Former publishing company

The Denver Newspaper Agency was a publishing company in Denver, Colorado, which published the Denver Post, a daily newspaper owned by the MediaNews Group. From its inception in 2001 until Friday, February 27, 2009, the DNA was responsible for the non-editorial operations of both major newspapers in Denver, the Rocky Mountain News (owned by the E. W. Scripps Company) and The Denver Post. When the Rocky Mountain News ceased publication, the Denver Newspaper Agency became the publisher of the Post only.

After a continued rivalry that almost put both papers out of business, the News and the Post merged operations in 2001 under a joint operating agreement as the newly formed Denver Newspaper Agency. DNA was jointly owned by Scripps and MediaNews from 2001 until the discontinuance of the Rocky Mountain News.
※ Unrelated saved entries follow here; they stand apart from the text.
(** X5: after [init_unsafe_16550_default] and [write_str s] the UART runs at divisor 1, 8N1, FIFO 0xC7, MCR 0x0B, and has sent [s] with each newline as CR LF; IER is cleared only if DLAB was clear on entry. *)
Theorem serial_init_then_write (u : Uart) (s : list Z) :
  let u' := uart_run u (init_unsafe_16550_default ++ write_str s) in
  dll u' = 1 /\ dlm u' = 0 /\ lcr u' = 0x03 /\ fcr u' = 0xC7 /\ mcr u' = 0x0B /\
  ier u' = (if Z.testbit (lcr u) 7 then ier u else 0) /\
  tx u' = tx u ++ crlf s.
Proof.
  intros u'. subst u'. unfold uart_run. rewrite fold_left_app.
  assert (E : fold_left uart_out init_unsafe_16550_default u =
              {| dll := 1; dlm := 0; ier := if Z.testbit (lcr u) 7 then ier u else 0;
                 lcr := 3; fcr := 0xC7; mcr := 0x0B; tx := tx u |}).
  { destruct u as [a b c d e f g]. cbn -[Z.testbit].
    destruct (Z.testbit d 7); reflexivity. }
  rewrite E. change (fold_left uart_out (write_str s) ?x) with (uart_run x (write_str s)).
  rewrite uart_write_str by reflexivity. cbn [dll dlm ier lcr fcr mcr tx].
  repeat split; reflexivity.
Qed.








Section Leaf.
Context {A : Type} (allocate_frame : A -> option Z * A) (mp : Mapper) (fl : Z).

Lemma ensure_leaf s pre t i t' s' :
  is_tree (mem s) (pml4_phys mp) ->
  fresh_frames allocate_frame (frames s) (mem s) (pml4_phys mp) ->
  valid_prefix (pre ++ [i]) ->
  table_at (mem s) (pml4_phys mp) pre = Some t ->
  ensure_next_table allocate_frame mp s t i = Some (t', s') ->
  LeafP (pml4_phys mp) (mem s) (mem s').
Proof.
  intros Htree Hfr Hv Ht H.
  destruct (valid_snoc _ _ Hv) as (Hpre & Hi & Hlen).
  unfold ensure_next_table in H.
  destruct (table_mut mp t) as [t0|] eqn:Htm; [|discriminate].
  destruct (table_mut_ok _ _ _ Htm) as [-> Hok].
  rewrite (proj2 (Z.ltb_lt i _) (proj2 Hi)) in H. cbn [negb] in H.
  destruct (is_unused (mem s t i)) eqn:Hu.
  - unfold allocate in H.
    destruct (allocate_frame (frames s)) as [[f|] a'] eqn:Ha; [|discriminate].
    destruct (table_mut mp f) as [nt|] eqn:Hfm; [|discriminate].
    destruct (table_mut_ok _ _ _ Hfm) as [-> _].
    cbn [mem] in H.
    destruct (pte_set f (Z.lor flags.PRESENT flags.WRITABLE)) as [v|] eqn:Hv'; [|discriminate].
    injection H as <- <-.
    assert (Hf0 : nth_frame allocate_frame (frames s) 0 = Some f)
      by (unfold nth_frame; simpl; rewrite Ha; reflexivity).
    destruct (Hfr 0%nat f Hf0) as (Hfr52 & Hfnu & _).
    destruct (pte_set_spec _ _ _ Hfr52 Hv') as (_ & _ & Haddr & _ & Hvu).
    change (is_unused (Z.lor flags.PRESENT flags.WRITABLE)) with false in Hvu.
    destruct (attach_facts (mem s) (pml4_phys mp) t pre i f v Htree Ht Hv Hu Hfnu Haddr Hvu)
      as (Hmono & Hnew & Hback & Htree').
    assert (Htf : t <> f) by (intros ->; apply Hfnu; exists pre; auto).
    unfold with_mem. cbn [mem]. split.
    + intros a T j Ha3 Hl HT. unfold mem_set_entry, mem_zero_table.
      assert (HTf : T <> f) by (intros ->; apply Hfnu; exists a; auto).
      assert (HTt : T <> t).
      { intros ->. pose proof (tree_len _ _ _ _ _ Htree Ha3 Hpre HT Ht). lia. }
      rewrite (proj2 (Z.eqb_neq T t) HTt), (proj2 (Z.eqb_neq T f) HTf). reflexivity.
    + intros a T j Ha3 Hl HT Hj. destruct (Hback a T Ha3 HT) as [HT0 | [-> _]]; [left; exact HT0|].
      right. unfold mem_set_entry, mem_zero_table.
      rewrite (proj2 (Z.eqb_neq f t)) by congruence. rewrite Z.eqb_refl.
      rewrite (proj2 (Z.leb_le 0 j)), (proj2 (Z.ltb_lt j _)) by lia. reflexivity.
  - injection H as <- <-. split; [intros; reflexivity|]. intros a T j _ _ HT _. left. exact HT.
Qed.

Lemma walk_leaf idxs : forall pre t s T s',
  is_tree (mem s) (pml4_phys mp) ->
  fresh_frames allocate_frame (frames s) (mem s) (pml4_phys mp) ->
  valid_prefix (pre ++ idxs) ->
  table_at (mem s) (pml4_phys mp) pre = Some t ->
  walk allocate_frame mp s t idxs = Some (T, s') ->
  LeafP (pml4_phys mp) (mem s) (mem s').
Proof.
  induction idxs as [|i rest IH]; intros pre t s T s' Htree Hfr Hv Ht H.
  - simpl in H. injection H as <- <-. split; [intros; reflexivity|].
    intros a T0 j _ _ HT _. left. exact HT.
  - simpl in H. destruct (ensure_next_table allocate_frame mp s t i) as [[t1 s1]|] eqn:He;
      [|discriminate].
    assert (Hv1 : valid_prefix (pre ++ [i]))
      by (apply (valid_app _ rest); rewrite <- app_assoc; exact Hv).
    destruct (ensure_step1 allocate_frame mp fl [] s pre t i t1 s1
                (inv1_init allocate_frame mp fl s Htree Hfr) Hv1 Ht He)
      as ((Htree1 & Hfr1 & _) & Hm1 & Ht1 & _).
    pose proof (ensure_leaf s pre t i t1 s1 Htree Hfr Hv1 Ht He) as [P1 P2].
    destruct (IH (pre ++ [i]) t1 s1 T s' Htree1 Hfr1) as [Q1 Q2];
      [rewrite <- app_assoc; exact Hv|exact Ht1|exact H|].
    split.
    + intros a T0 j Ha Hl HT. rewrite (Q1 a T0 j Ha Hl (Hm1 a T0 Ha HT)). apply (P1 a T0 j Ha Hl HT).
    + intros a T0 j Ha Hl HT Hj. destruct (Q2 a T0 j Ha Hl HT Hj) as [HT1 | Z0].
      * destruct (P2 a T0 j Ha Hl HT1 Hj) as [HT0 | Z1]; [left; exact HT0|].
        right. rewrite (Q1 a T0 j Ha Hl HT1). exact Z1.
      * right. exact Z0.
Qed.
End Leaf.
While the newspapers shared an advertising and circulation department, they still published separately (except during the weekends, when only the News was published on Saturday and only the Post on Sunday; both newspapers' editorial pages appeared in both weekend papers) and maintained their rivalry.

The JOA was dissolved on February 27, 2009, when the News published its last issue. The following day, the Post published its first Saturday issue since 2001.

On December 10, 2009, the Denver Newspaper Agency, was dissolved and folded into The Denver Post & Media News Group.